To achieve a rapid anticoagulant effect, a so-called loading dose of once 300 to 600 milligrams is required, while the normal daily maintenance dose is 75 milligrams. Taking full account of the loading dose, the full effect is achieved within two to six hours, while full anticoagulation protection is achieved only after five to seven days without taking the loading dose. As a special feature interactions with other anticoagulants, with certain analgesics and with so-called proton inhibitors to reduce gastric acidity must be considered.
Risks & Side Effects
On the one hand, the greatest dangers associated with the use of drugs containing the active substance clopidogrel lie in the fact that the active ingredient in non-responders due to a known gene mutation is not or only insufficiently converted into the bioactive form.
As a result, the intended anticoagulation is not or not fully achieved. If it is not known if the patient belongs to the non-responder group, regular use of clopidogrel may be almost ineffective. After all, in Central Europe, about 30% of people are affected by the mutation. Also interactions with other medicines must be considered. If additional anticoagulants are also taken, the anticoagulant effect is usually enhanced. Interactions with antidepressants and proton inhibitors for the treatment of reflux consist in a reduction of anticoagulation.

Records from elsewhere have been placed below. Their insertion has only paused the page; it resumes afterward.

(** * http-response-collector: the fetch-and-classify pipeline of main.go

    A shallow embedding of [main.go] (the Pub/Sub push handler, the fetcher,
    the URL check and the error publisher) together with the parts of the Go
    standard library whose behaviour the handler's decisions depend on.

    Conventions.
    - A Go [string] and a Go [[]byte] are both sequences of bytes; they are
      modelled by [string] (a list of 8-bit [ascii]), so the conversions
      [string(b)] and [[]byte(s)] are the identity.
    - Go [int], [int64] are modelled by [Z]; the only arithmetic on them is
      the difference of two clock readings, which saturates.
    - Go maps are stdpp [gmap]s.
    - A Go function returning [(T, error)] returns a [result T].
    - What the handler does to the outside (log lines, messages to the
      topic, the outbound request, the status written to the inbound call)
      is recorded in a trace; what the outside answers is given by a
      [World]. *)

From stdpp Require Import base option list gmap strings pretty sorting.
From Stdlib Require Import ZArith Lia Ascii.

Local Open Scope Z_scope.

(** ** Errors and results *)

(** Go [error] values.  Only their origin is kept; the handler never inspects
    an error, it only tests it against [nil] and logs it. *)
Inductive error : Type :=
| SyntaxError (msg : string)
| CorruptInputError
| UnmarshalTypeError (msg : string)
| UrlError (msg : string)
| TransportError (msg : string)
| ReadError (msg : string)
| PubSubError (msg : string).

Inductive result (A : Type) : Type :=
| Ok (a : A)
| Err (e : error).
Arguments Ok {A} a.
Arguments Err {A} e.

Definition is_ok {A} (r : result A) : bool :=
  match r with Ok _ => true | Err _ => false end.

(** ** Bytes *)

Definition byte_val (c : ascii) : Z := Z.of_N (N_of_ascii c).
Definition byte_of (z : Z) : ascii := ascii_of_N (Z.to_N (z mod 256)).

Definition in_range (lo hi c : ascii) : bool :=
  (byte_val lo <=? byte_val c) && (byte_val c <=? byte_val hi).

(** The double quote character, and a helper that turns every apostrophe of
    a literal into a double quote, so that JSON texts can be written down
    readably. *)
Definition dquote : ascii := "034"%char.

Fixpoint js (s : string) : string :=
  match s with
  | EmptyString => EmptyString
  | String c r => String (if Ascii.eqb c "'"%char then dquote else c) (js r)
  end.

(** ** package strings *)

(** [strings.HasPrefix(s, prefix)]:
    [len(s) >= len(prefix) && s[:len(prefix)] == prefix]. *)
Fixpoint strings_HasPrefix (s pre : string) {struct pre} : bool :=
  match pre with
  | EmptyString => true
  | String p pre' =>
      match s with
      | EmptyString => false
      | String c s' => Ascii.eqb c p && strings_HasPrefix s' pre'
      end
  end.

(** [strings.Join(elems, sep)]. *)
Fixpoint strings_Join (elems : list string) (sep : string) : string :=
  match elems with
  | [] => EmptyString
  | [x] => x
  | x :: xs => x +:+ sep +:+ strings_Join xs sep
  end.

(** ** package encoding/base64: [StdEncoding.DecodeString]

    The standard alphabet, with padding, not strict.  Line feeds and carriage
    returns are skipped wherever they occur. *)

Definition decodeMap (c : ascii) : option Z :=
  if in_range "A" "Z" c then Some (byte_val c - 65)
  else if in_range "a" "z" c then Some (byte_val c - 97 + 26)
  else if in_range "0" "9" c then Some (byte_val c - 48 + 52)
  else if Ascii.eqb c "+" then Some 62
  else if Ascii.eqb c "/" then Some 63
  else None.

Definition is_newline (c : ascii) : bool :=
  Ascii.eqb c "010" || Ascii.eqb c "013".

Definition padChar : ascii := "="%char.

Fixpoint skip_newlines (src : string) : string :=
  match src with
  | String c r => if is_newline c then skip_newlines r else src
  | EmptyString => EmptyString
  end.

(** The 24-bit value of a quantum of (up to four) 6-bit digits, and the
    first [n] of its three bytes. *)
Definition quantum_val (dbuf : list Z) : Z :=
  Z.lor (Z.lor (Z.lor (Z.shiftl (nth 0 dbuf 0) 18) (Z.shiftl (nth 1 dbuf 0) 12))
               (Z.shiftl (nth 2 dbuf 0) 6))
        (nth 3 dbuf 0).

Definition quantum_bytes (dbuf : list Z) (n : nat) : string :=
  let val := quantum_val dbuf in
  String.string_of_list_ascii
    (take n [byte_of (Z.shiftr val 16); byte_of (Z.shiftr val 8); byte_of val]).

(** [Decode]: the loop over [decodeQuantum].  [dbuf] holds the digits of the
    quantum being read (in order), [dst] the bytes produced so far (reversed
    chunks are avoided by appending). *)
Fixpoint base64_decode (src : string) (dbuf : list Z) (dst : string)
  : result string :=
  match src with
  | EmptyString =>
      match dbuf with
      | [] => Ok dst
      | _ => Err CorruptInputError
      end
  | String c rest =>
      match decodeMap c with
      | Some out =>
          let dbuf' := dbuf ++ [out] in
          if (length dbuf' =? 4)%nat
          then base64_decode rest [] (dst +:+ quantum_bytes dbuf' 3)
          else base64_decode rest dbuf' dst
      | None =>
          if is_newline c then base64_decode rest dbuf dst
          else if negb (Ascii.eqb c padChar) then Err CorruptInputError
          else
            match length dbuf with
            | 0%nat | 1%nat => Err CorruptInputError
            | 2%nat =>
                match skip_newlines rest with
                | EmptyString => Err CorruptInputError
                | String c2 rest2 =>
                    if negb (Ascii.eqb c2 padChar) then Err CorruptInputError
                    else
                      match skip_newlines rest2 with
                      | EmptyString => Ok (dst +:+ quantum_bytes dbuf 1)
                      | String _ _ => Err CorruptInputError
                      end
                end
            | _ =>
                match skip_newlines rest with
                | EmptyString => Ok (dst +:+ quantum_bytes dbuf 2)
                | String _ _ => Err CorruptInputError
                end
            end
      end
  end.

Definition base64_DecodeString (s : string) : result string :=
  base64_decode s [] EmptyString.

(** ** package encoding/json: the scanner behind [json.Valid]

    The scanner is a state machine fed one byte at a time.  [step] is the
    current state function, [parseState] the stack of enclosing composite
    values (innermost first), [err] the recorded syntax error and [endTop]
    tells that the top-level value is complete. *)

Inductive stepfn : Type :=
| stateBeginValueOrEmpty | stateBeginValue | stateBeginStringOrEmpty
| stateBeginString | stateEndValue | stateEndTop
| stateInString | stateInStringEsc | stateInStringEscU | stateInStringEscU1
| stateInStringEscU12 | stateInStringEscU123
| stateNeg | state1 | state0 | stateDot | stateDot0 | stateE | stateESign
| stateE0
| stateT | stateTr | stateTru | stateF | stateFa | stateFal | stateFals
| stateN | stateNu | stateNul
| stateError.

Inductive parse_state : Type := parseObjectKey | parseObjectValue | parseArrayValue.

Inductive scan_code : Type :=
| scanContinue | scanBeginLiteral | scanBeginObject | scanObjectKey
| scanObjectValue | scanEndObject | scanBeginArray | scanArrayValue
| scanEndArray | scanSkipSpace | scanEnd | scanError.

Record scanner : Type := mkScanner {
  step : stepfn;
  endTop : bool;
  parseState : list parse_state;
  err : option error;
}.

Definition maxNestingDepth : Z := 10000.

Definition set_step (s : scanner) (f : stepfn) : scanner :=
  mkScanner f (endTop s) (parseState s) (err s).

Definition scanner_reset : scanner := mkScanner stateBeginValue false [] None.

(** [s.error(c, context)] *)
Definition scanner_error (s : scanner) (c : ascii) (context : string)
  : scan_code * scanner :=
  (scanError,
   mkScanner stateError (endTop s) (parseState s)
     (Some (SyntaxError ("invalid character " +:+ context)))).

(** [s.pushParseState(c, newParseState, successState)] *)
Definition pushParseState (s : scanner) (c : ascii) (newParseState : parse_state)
    (successState : scan_code) : scan_code * scanner :=
  let s' := mkScanner (step s) (endTop s) (newParseState :: parseState s) (err s) in
  if Z.of_nat (length (parseState s')) <=? maxNestingDepth
  then (successState, s')
  else scanner_error s' c "exceeded max depth".

(** [s.popParseState()] *)
Definition popParseState (s : scanner) : scanner :=
  let ps := tail (parseState s) in
  match ps with
  | [] => mkScanner stateEndTop true ps (err s)
  | _ => mkScanner stateEndValue (endTop s) ps (err s)
  end.

(** Overwrites the innermost entry of the stack: [s.parseState[n-1] = p]. *)
Definition set_top (s : scanner) (p : parse_state) : scanner :=
  mkScanner (step s) (endTop s) (p :: tail (parseState s)) (err s).

Definition isSpace (c : ascii) : bool :=
  Ascii.eqb c " " || Ascii.eqb c "009" || Ascii.eqb c "013" || Ascii.eqb c "010".

Definition isDigit (c : ascii) : bool := in_range "0" "9" c.
Definition isDigit19 (c : ascii) : bool := in_range "1" "9" c.
Definition isHex (c : ascii) : bool :=
  in_range "0" "9" c || in_range "a" "f" c || in_range "A" "F" c.

Definition do_stateEndTop (s : scanner) (c : ascii) : scan_code * scanner :=
  if negb (isSpace c)
  then (scanEnd, snd (scanner_error s c "after top-level value"))
  else (scanEnd, s).

Definition do_stateEndValue (s : scanner) (c : ascii) : scan_code * scanner :=
  match parseState s with
  | [] => do_stateEndTop (mkScanner stateEndTop true (parseState s) (err s)) c
  | ps :: _ =>
      if isSpace c then (scanSkipSpace, set_step s stateEndValue)
      else
        match ps with
        | parseObjectKey =>
            if Ascii.eqb c ":"
            then (scanObjectKey, set_step (set_top s parseObjectValue) stateBeginValue)
            else scanner_error s c "after object key"
        | parseObjectValue =>
            if Ascii.eqb c ","
            then (scanObjectValue, set_step (set_top s parseObjectKey) stateBeginString)
            else if Ascii.eqb c "}" then (scanEndObject, popParseState s)
            else scanner_error s c "after object key:value pair"
        | parseArrayValue =>
            if Ascii.eqb c ","
            then (scanArrayValue, set_step s stateBeginValue)
            else if Ascii.eqb c "]" then (scanEndArray, popParseState s)
            else scanner_error s c "after array element"
        end
  end.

The other extreme is an overdose of the drug. There is no known antidote that could reverse or reduce the effects of clopidogrel in case of accidental overdose. The only option is to infuse platelet-containing fluids, but care should be taken that the platelets are also changed as long as clopidogrel is present in the blood. The half-life for the degradation of clopidogrel is 7 to 8 hours. As adverse effects during the treatment period, gastrointestinal bleeding, increased nosebleeds, hematomas, diarrhea and rash may occur.
In the event of accidental injury or emergency surgery, the problem may arise that clopidogrel's anticoagulant effect can not be reversed in the short term and may cause bleeding that is difficult to arrest.